Given the importance of ad dollars— more than conferences or its subscription product — BI’s decision to work with PubMatic on a private exchange to, in the words of Bridget Williams, SVP/business and audience development, “fill the middle layer,” and augment its direct sales was no surprise.
As Williams told our John Ebbert in last month’s Q&A, when the PubMatic deal was announced, there was no fear that it would cannibalize direct sales. Essentially, the feeling is that by serving up remnant inventory to the exchange, the advertisers who just want basic banner placements can simply go use the programmatic tools PubMatic offers. In theory, that will free up the ad sales team to look beyond that “middle layer” and pursue more lucrative sponsorships or perhaps some form of native advertising.

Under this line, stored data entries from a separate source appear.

(** * MITCH wire codec and message framing: a shallow embedding

    The development follows [src/examples/example.c] (the pack/unpack
    functions and the TCP framing helpers) and [src/model/model.h] (the
    structures).  Bytes are [Byte.byte]; the fixed-width unsigned integers
    of the C code are [Z] with their ranges stated where they matter; a
    [double] is carried as its 64-bit object representation, because the
    code only ever moves it with [memcpy]. *)

From Stdlib Require Import ZArith List Lia Bool Arith.
From Stdlib Require Import Strings.Byte.
From Equations Require Import Equations.
Import ListNotations.

Local Open Scope Z_scope.

(* ================================================================== *)
(** ** Bytes *)

Definition byte_of_Z (x : Z) : byte :=
  match Byte.of_N (Z.to_N (x mod 256)) with
  | Some b => b
  | None => x00
  end.

Definition Z_of_byte (b : byte) : Z := Z.of_N (Byte.to_N b).

(* ================================================================== *)
(** ** Byte sequences of fixed-width unsigned integers *)

(** Least significant byte first. *)
Fixpoint le_bytes (n : nat) (x : Z) : list byte :=
  match n with
  | O => []
  | S k => byte_of_Z (x mod 256) :: le_bytes k (x / 256)
  end.

Fixpoint le_value (l : list byte) : Z :=
  match l with
  | [] => 0
  | b :: r => Z_of_byte b + 256 * le_value r
  end.
(** Lines 95-125: the branch that runs an approved plan. *)
Definition ExecuteBranch (context : ContextVariables)
           (deserializedPlan : ProposedPlan) : Eff string :=
  plan <~ lift (Plan_FromJson planner (ProposedPlan_Plan deserializedPlan)) ;;
  _ <~ emit (PlanInvoked plan) ;;
  newPlanContext <~ lift (Plan_InvokeAsync planner plan) ;;
  let functionsUsed :=
    "FUNCTIONS EXECUTED: " ++ Str.Join "; " (GetPlanSteps plan) ++ "." in
  tokenLimitText <~ lift (Context_Item context "tokenLimit") ;;
  parsed <~ lift (Int32_Parse tokenLimitText) ;;
  let tokenLimit :=
    Int32.sub
      (Int32.sub
         (Int32.sub
            (Int32.sub parsed (TokenCount PromptPreamble))
            (TokenCount PromptPostamble))
         (TokenCount functionsUsed))
      (TokenCount ResultHeader) in
  extracted <~ TryExtractJsonFromOpenApiPlanResult
                 (Context_Result newPlanContext) ;;
  let '(extractJsonFromOpenApi, planResult) := extracted in
  planResult <~
    (if extractJsonFromOpenApi : bool then
       _ <~ emit (OptimizerCalled planResult tokenLimit) ;;
       lift (OptimizeOpenApiSkillJson planResult tokenLimit plan)
     else ret (Context_Input newPlanContext)) ;;
  ret (PromptPreamble ++ Str.LF ++ functionsUsed ++ Str.LF
       ++ ResultHeader ++ Str.Trim planResult ++ Str.LF
       ++ PromptPostamble ++ Str.LF).

(** Line 130. *)
Definition contextString (variables : ContextVariables) : string :=
  Str.Join Str.LF
    (map (fun v : string * string => fst v ++ ": " ++ snd v)
         (filter (fun v : string * string =>
                    negb (String.eqb (fst v) "userIntent"))
                 variables)).

(** Line 142. *)
Definition planner_goal (variables : ContextVariables)
           (userIntent : string) : string :=
  "Given the following context, accomplish the user intent." ++ Str.LF
  ++ "Context:" ++ Str.LF ++ contextString variables ++ Str.LF
  ++ "User Intent:" ++ userIntent.

(** Line 133. *)
Definition effective_options : PlannerOptions :=
  match Planner_PlannerOptions planner with
  | Some o => o
  | None => DefaultPlannerOptions
  end.

(** Lines 134-136. *)
Definition initial_retriesAvail (plannerOptions : PlannerOptions) : Z :=
  if AllowRetries (MissingFunctionError plannerOptions)
  then MaxRetriesAllowed (MissingFunctionError plannerOptions)
  else if AllowRetriesOnInvalidPlan plannerOptions then 1 else 0.

Inductive LoopOutcome : Type :=
| PlanCreated (plan : Plan)
| Propagated (e : Exception)
| StillLooping.

(** A run of the loop: how it ended, the value of [retriesAvail] at that
    point, the exceptions that were caught and retried, and the calls
    and log entries in order. *)
Record LoopRun : Type := {
  Loop_Outcome : LoopOutcome;
  Loop_retriesAvail : Z;
  Loop_Retried : list Exception;
  Loop_Events : list Event
}.

Definition stop (outcome : LoopOutcome) (retriesAvail : Z) : LoopRun :=
  {| Loop_Outcome := outcome;
     Loop_retriesAvail := retriesAvail;
     Loop_Retried := [];
     Loop_Events := [] |}.

Definition logged (ev : Event) (r : LoopRun) : LoopRun :=
  {| Loop_Outcome := Loop_Outcome r;
     Loop_retriesAvail := Loop_retriesAvail r;
     Loop_Retried := Loop_Retried r;
     Loop_Events := ev :: Loop_Events r |}.

Definition retried (e : Exception) (r : LoopRun) : LoopRun :=
  {| Loop_Outcome := Loop_Outcome r;
     Loop_retriesAvail := Loop_retriesAvail r;
     Loop_Retried := e :: Loop_Retried r;
     Loop_Events :=
       RetryLogged ("Retrying CreatePlan on error: " ++ Message e)
       :: Loop_Events r |}.

(** Lines 138-157.  [fuel] bounds the number of iterations that are
    followed; [call] numbers the calls to the planner. *)
Fixpoint CreatePlanLoop (fuel : nat) (goal : string) (call : nat)
         (retriesAvail : Z) : LoopRun :=
  match fuel with
  | O => stop StillLooping retriesAvail
  | S fuel' =>
      logged (CreatePlanCalled goal)
        match CreatePlanAsync planner call goal with
        | Ok (Some plan) => stop (PlanCreated plan) retriesAvail
        | Ok None => CreatePlanLoop fuel' goal (S call) retriesAvail
        | Throw e =>
            if filter_accepts planner e then
              if retriesAvail >? 0 then
                let retriesAvail := assign_retriesAvail e retriesAvail in
                retried e (CreatePlanLoop fuel' goal (S call) retriesAvail)
              else stop (Propagated e) retriesAvail
            else stop (Propagated e) retriesAvail
        end
  end.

BI’s monthly traffic is around 24 million globally, according to Google Analytics, as comScore’s US traffic has it at 13 million monthly uniques for February. That’s still an impressive number, considering that Bloomberg.com, which has greater resources, highlights comScore’s tally of 8.2 million US uniques.
PubMatic, as well as rivals Rubicon Project and Google, have been making a bigger play for “premium” placements lately, which tends to mean inventory sold on a reserve basis. After all, if private marketplaces are just seen as a place to dump what PubMatic’s executives prefer to call “under-sold inventory,’ then it will be difficult to attract higher CPMs. And if PubMatic can’t deliver higher CPMs for that private marketplace ad inventory, it will be more difficult for BI and other publishers to find the value it needs in automating part of its ad sales.
In other words, as investors like Bezos, and earlier backers like Huffington Post co-founder Ken Lerer and VC Marc Andreessen, make more demands on Blodget and BI CEO Kevin Ryan to produce a profit — or sell the property at a high price to another entity — a good deal more pressure will fall on PubMatic, given the media and ad world’s scrutiny of BI and its business.